Pouco se registra nos livros oficiais sobre as mulheres que sobreviveram às guerras indígenas nos Estados Unidos. Mas entre os Chiricahua Apaches, o nome Tze-gu-juni (boca bonita) é sinônimo de resistência. Nascida por volta de 1847, ela enfrentou desde cedo tragédias que moldariam seu destino: um raio durante uma tempestade a deixou viva, mas órfã de mãe e irmã.
Décadas mais tarde, em 1880, ela foi capturada durante o ataque de Tres Castillos, episódio que praticamente dizimou o grupo de Victorio, líder Apache. Vendida como escrava na Cidade do México, recebeu o apelido de “Huera”, expressão usada para mulheres diferentes, à margem, que não se encaixavam no padrão local. Era tratada como propriedade. Acorrentada por cinco anos, acumulou feridas físicas e memórias de cativeiro.
A fuga ocorreu numa madrugada silenciosa, com poucas provisões e nenhum plano além da sobrevivência. Ela e outras mulheres escaparam e iniciaram uma jornada a pé de mais de dois mil quilômetros, atravessando desertos, enfrentando fome, doenças e perseguição. Em determinado momento, foi atacada por um puma.
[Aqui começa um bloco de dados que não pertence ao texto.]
(* ===== verification/RouterInvariant.v ===== *)
(** * The invariant of the router

    The table is well formed, every search has its context and every node asked
    knows its search, and the sums that the code keeps in 32 bits are far enough
    from their ends: [n] in [router_ok ex n w] is the number of nodes that may
    still be added and of replies that may still be counted. [ex] is a search
    that is being set up. For each call of the stores from RouterModule.v, a rule
    that shows it runs and what it leaves of the invariant. *)
From S2P Require Import Prelude Memory Endian Bits LabelSplicer NaCl Benc Address NodeCollector NodeStore NodeStoreKeeps AverageRoller SearchStore DHT RouterModule.

(** ** The roller never divides by zero *)
Record roller_ok (n : Z) (r : AverageRoller) : Prop := {
  roller_window : 0 < r.(windowSeconds) < 2 ^ 32;
  roller_slots : forall i, 0 <= (r.(seconds) i).(slot_entryCount);
  roller_total : r.(roller_entryCount) = sum_below (Z.to_nat r.(windowSeconds)) (fun i => (r.(seconds) i).(slot_entryCount));
  roller_room : r.(roller_entryCount) + n < 2 ^ 32 - 1
}.

Lemma roller_less n m r : roller_ok n r -> m <= n -> roller_ok m r.
Proof. intros [H1 H2 H3 H4] Hm. split; (done || lia). Qed.

Lemma sum_below_zero k : sum_below k (fun _ => 0) = 0.
Proof. induction k as [|k IH]; cbn [sum_below]; lia. Qed.

Lemma roller_update n r now v : roller_ok n r -> 1 <= n ->
  exists r' a, AverageRoller_update r now v = Some (r', a) /\ roller_ok (n - 1) r'.
Proof.
  intros [Hw Hs Ht Hr] Hn. unfold AverageRoller_update, update. rewrite (proj2 (Z.eqb_neq _ _)) by lia.
  set (x := u64 (now - lastUpdateTime r + lastUpdateIndex r)). pose proof (Z.mod_pos_bound x (windowSeconds r) ltac:(lia)) as Hi.
  rewrite (u32_small (x mod windowSeconds r)) by lia. set (i := x mod windowSeconds r) in *.
  set (f := fun j => (r.(seconds) j).(slot_entryCount)) in *.
  pose proof (sum_below_le (Z.to_nat r.(windowSeconds)) f i (fun j _ => Hs j) ltac:(lia)) as Hle.
  pose proof (Hs i) as H0. fold (f i) in H0. rewrite <-Ht in Hle.
  destruct (lastUpdateTime r <? u32 now); cbv beta zeta iota.
  - fold (f i). rewrite (u32_small (roller_entryCount r - f i)), u32_small by lia.
    rewrite (proj2 (Z.eqb_neq _ _)) by lia. do 2 eexists. split; [done|]. split; cbn [windowSeconds seconds roller_entryCount].
    + done.
    + intros j. destruct (j =? i); [cbn; lia|apply Hs].
    + erewrite sum_below_ext; [erewrite (sum_below_set _ f i 1) by lia; rewrite <-Ht; lia|].
      intros j _. cbn beta. destruct (j =? i); done.
    + lia.
  - fold (f i). rewrite (u32_small (f i + 1)), (u32_small (roller_entryCount r + 1)) by lia.
    rewrite (proj2 (Z.eqb_neq _ _)) by lia. do 2 eexists. split; [done|]. split; cbn [windowSeconds seconds roller_entryCount].
    + done.
    + intros j. destruct (j =? i); [cbn; lia|apply Hs].
    + erewrite sum_below_ext; [erewrite (sum_below_set _ f i (f i + 1)) by lia; rewrite <-Ht; lia|].
      intros j _. cbn beta. destruct (j =? i); done.
    + lia.
Qed.

(** ** The searches *)
Record search_ok (i : Z) (s : SearchStore_Search) : Prop := {
  search_slot : 0 <= i < 8;
  search_index : s.(searchIndex) = i;
  search_size : 0 <= s.(searchStackSize) <= 256;
  search_asked : forall k, (s.(nodesAsked) k).(txid) <> None -> (s.(nodesAsked) k).(node_search) = Some i
}.

Definition searches_ok (s : SearchStore) : Prop := forall i search, s.(searches) i = Some search -> search_ok i search.

Lemma set_search_ok s i search : searches_ok s -> search_ok i search -> searches_ok (set_search s i (Some search)).
Proof. intros H Hs j x. cbn. destruct (Z.eqb_spec j i) as [->|]; [intros [= <-]; done|apply H]. Qed.

Lemma clear_search_ok s i : searches_ok s -> searches_ok (set_search s i None).
Proof. intros H j x. cbn. destruct (Z.eqb_spec j i) as [->|]; [done|apply H]. Qed.

(** ** The invariant *)

(** What every entry of the table satisfies: VersionList can write its version,
    and a search can tell its key from an empty place. *)
Definition entry_sane (a : Address) (v : Z) : Prop := 0 <= v < UINT32_MAX /\ a.(key) <> repeat 0 32.

Lemma entry_sane_key a b v : a.(key) = b.(key) -> entry_sane a v -> entry_sane b v.
Proof. unfold entry_sane. intros ->. done. Qed.

Section invariant.
  Context {P : Platform} {N : NaCl} {R : RandomSource} {E : Environment}.

Definition the_table (w : World) : NodeStore := w.(router).(router_nodeStore).
Definition the_searches (w : World) : SearchStore := w.(router).(router_searchStore).
Definition the_contexts (w : World) : Z -> option SearchCallbackContext := w.(router).(router_contexts).

Record router_ok (ex : option Z) (n : Z) (w : World) : Prop := {
  rk_table : store_ok (the_table w);
  rk_capacity : 0 < (the_table w).(store_capacity);
  rk_sum : (the_table w).(labelSum) + 64 * n < 2 ^ 31;
  rk_entries : every_entry entry_sane (the_table w);
  rk_roller : roller_ok n (the_searches w).(gmrtRoller);
  rk_searches : searches_ok (the_searches w);
  rk_contexts : forall i scc, the_contexts w i = Some scc ->
    (the_searches w).(searches) i <> None /\ scc.(scc_search) = i /\ scc.(lastNodeCalled).1 = i;
  rk_open : forall i, (the_searches w).(searches) i <> None -> the_contexts w i <> None \/ ex = Some i;
  rk_pings : forall i p, w.(router).(router_pings) i = Some p -> 0 <= p.(ping_node)
}.
Lemma outgoing_unfold message (w : World) : send_dht message w =
  ('(r, message) ← ReplyModule_handleOutgoing message;
   if negb (r =? 0) then mret tt else
   '(r, message) ← RouterModule_handleOutgoing message;
   if negb (r =? 0) then mret tt else
   '(r, message) ← SerializationModule_handleOutgoing message;
   if negb (r =? 0) then mret tt else emit (ToNetwork message)) w.
Proof.
  unfold send_dht, DHTModuleRegistry_handleOutgoing, registry_with, ReplyModule_register, SerializationModule_register,
    DHTModuleRegistry_register.
  cbn [app forEachModule dhtModuleHandleOutgoing handleOutgoing Ducttape_module].
  rewrite !run_bind. destruct (ReplyModule_handleOutgoing message w) as [[[r1 m1] w1]|]; [|done].
  destruct (negb (r1 =? 0)); [done|]. rewrite !run_bind.
  destruct (RouterModule_handleOutgoing m1 w1) as [[[r2 m2] w2]|]; [|done].
  destruct (negb (r2 =? 0)); [done|]. rewrite !run_bind.
  destruct (SerializationModule_handleOutgoing m2 w2) as [[[r3 m3] w3]|]; [|done].
  destruct (negb (r3 =? 0)); done.
Qed.
(* ===== verification/RouterBehaviour.v ===== *)
(** * What the router does: distances, times, searches, answers

    How near two nodes are to a target, what reach a reply gives, how many
    requests a search makes before it ends, what a query is answered with. *)
From S2P Require Import Prelude Memory Endian Bits LabelSplicer NaCl Benc ArrayIO BencSerializer Address NodeCollector NodeStore NodeStoreKeeps VersionList AverageRoller SearchStore DHT RouterModule RouterInvariant RouterSafety.

(** ** Distances *)

(** The 128 bits that the router compares: the bytes of the address from the
    eighth on, then the first eight. *)
Definition metric (ip : list Z) : Z := be_combine (drop 8 ip ++ take 8 ip).
Definition xor_distance (target ip : list Z) : Z := metric target .^ metric ip.

Lemma lxor_range a b k : 0 <= k -> 0 <= a < 2 ^ k -> 0 <= b < 2 ^ k -> 0 <= a .^ b < 2 ^ k.
Proof.
  intros Hk Ha Hb. replace (a .^ b) with ((a .^ b) mod 2 ^ k); [apply Z.mod_pos_bound; lia|].
  apply Z.bits_inj'. intros i Hi. rewrite testbit_mod, Z.lxor_spec by lia. destruct (Z.ltb_spec i k); [done|].
  rewrite (testbit_high a k), (testbit_high b k) by lia. done.
Qed.

Lemma lxor_digits k a b c d : 0 <= k -> 0 <= b < 2 ^ k -> 0 <= d < 2 ^ k ->
  (a * 2 ^ k + b) .^ (c * 2 ^ k + d) = (a .^ c) * 2 ^ k + (b .^ d).
Proof.
  intros Hk Hb Hd. pose proof (lxor_range b d k Hk Hb Hd) as Hbd.
  rewrite !(Z.add_comm (_ * _)), <-!lor_shiftl_add by lia.
  apply Z.bits_inj'. intros i Hi. rewrite !Z.lxor_spec, !Z.lor_spec, !Z.shiftl_spec, !Z.lxor_spec by lia.
  destruct (Z.lt_ge_cases i k).
  - rewrite !(Z.testbit_neg_r _ (i - k)) by lia. rewrite !orb_false_r. done.
  - rewrite (testbit_high b k), (testbit_high d k) by lia. done.
Qed.

(** A number of four digits. *)
Definition number4 (x1 x2 x3 x4 : Z) : Z := ((x1 * 2 ^ 32 + x2) * 2 ^ 32 + x3) * 2 ^ 32 + x4.
Definition is_digit (x : Z) : Prop := 0 <= x < 2 ^ 32.

Lemma number4_lxor a1 a2 a3 a4 b1 b2 b3 b4 : is_digit a2 -> is_digit a3 -> is_digit a4 -> is_digit b2 -> is_digit b3 -> is_digit b4 ->
  number4 a1 a2 a3 a4 .^ number4 b1 b2 b3 b4 = number4 (a1 .^ b1) (a2 .^ b2) (a3 .^ b3) (a4 .^ b4).
Proof. unfold number4, is_digit. intros. rewrite !lxor_digits by lia. done. Qed.

(** The order of two numbers, when linear arithmetic knows it. *)
Ltac order_is :=
  cbn [negb Z.eqb]; match goal with |- context [?x ?= ?y] => destruct (Z.compare_spec x y) end; (done || lia).

Lemma four_digits a1 a2 a3 a4 b1 b2 b3 b4 :
  let c x y := match x ?= y with Lt => -1 | Eq => 0 | Gt => 1 end in
  is_digit a1 -> is_digit a2 -> is_digit a3 -> is_digit a4 -> is_digit b1 -> is_digit b2 -> is_digit b3 -> is_digit b4 ->
  (if negb (c a1 b1 =? 0) then c a1 b1
   else if negb (c a2 b2 =? 0) then c a2 b2
   else if negb (c a3 b3 =? 0) then c a3 b3
   else if negb (c a4 b4 =? 0) then c a4 b4
   else 0) = c (number4 a1 a2 a3 a4) (number4 b1 b2 b3 b4).
Proof.
  intros c H1 H2 H3 H4 K1 K2 K3 K4. unfold c. clear c. unfold is_digit, number4 in *.
  destruct (Z.compare_spec a1 b1); [|by order_is|by order_is].
  destruct (Z.compare_spec a2 b2); [|by order_is|by order_is].
  destruct (Z.compare_spec a3 b3); [|by order_is|by order_is].
  destruct (Z.compare_spec a4 b4); by order_is.
Qed.

Section metric.
  Context {P : Platform}.

(** The word of the address at [i], as a number. *)
Definition word_at (ip : list Z) (i : Z) : Z := Endian_bigEndianToHost32 (load 4 (of_list ip) i).

Lemma word_digit ip i : bytes_ok ip -> is_digit (word_at ip i).
Proof.
  intros Hip. unfold word_at, is_digit. rewrite be_load32 by (by apply of_list_ok).
  pose proof (be_combine_range (read (of_list ip) i 4) ltac:(apply read_ok, of_list_ok; done)) as H.
  rewrite length_read in H. exact H.
Qed.

Lemma metric_words ip : bytes_ok ip -> length ip = 16%nat ->
  metric ip = number4 (word_at ip 8) (word_at ip 12) (word_at ip 0) (word_at ip 4).
Proof.
  intros Hip Hlen. unfold word_at. rewrite !be_load32 by (by apply of_list_ok). clear Hip.
  do 16 (destruct ip as [|? ip]; [discriminate Hlen|]). destruct ip; [|discriminate Hlen].
  set (ip := [z; z0; z1; z2; z3; z4; z5; z6; z7; z8; z9; z10; z11; z12; z13; z14]).
  change (read (of_list ip) 8 4) with [z7; z8; z9; z10]. change (read (of_list ip) 12 4) with [z11; z12; z13; z14].
  change (read (of_list ip) 0 4) with [z; z0; z1; z2]. change (read (of_list ip) 4 4) with [z3; z4; z5; z6].
  unfold metric, number4, be_combine. cbn [ip drop take app rev le_combine]. lia.
Qed.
Com o cobertor enrolado ao pescoço como escudo improvisado, matou o animal com um golpe profundo no peito. Sobreviveu a ferimentos brutais, incluindo o escalpelamento e teve o couro cabeludo costurado com espinhos e saliva da própria fera.
Quando, meses depois, chegaram à reserva de San Carlos, no Arizona, estavam irreconhecíveis. Mas vivas. Lá, Tze-gu-juni foi acolhida como curandeira, tradutora e guia espiritual. Embora não falasse muito sobre o que havia passado, tornou-se símbolo de coragem entre os Apaches. O lendário chefe Geronimo, com quem ela viria a se casar, resumiu sua trajetória em uma frase: “a mais valente entre nós”.
Tze-gu-juni nunca buscou notoriedade. E talvez por isso o mundo tenha esquecido seu nome. Mas entre o seu povo, ela permanece viva, não apenas como memória, mas como mito.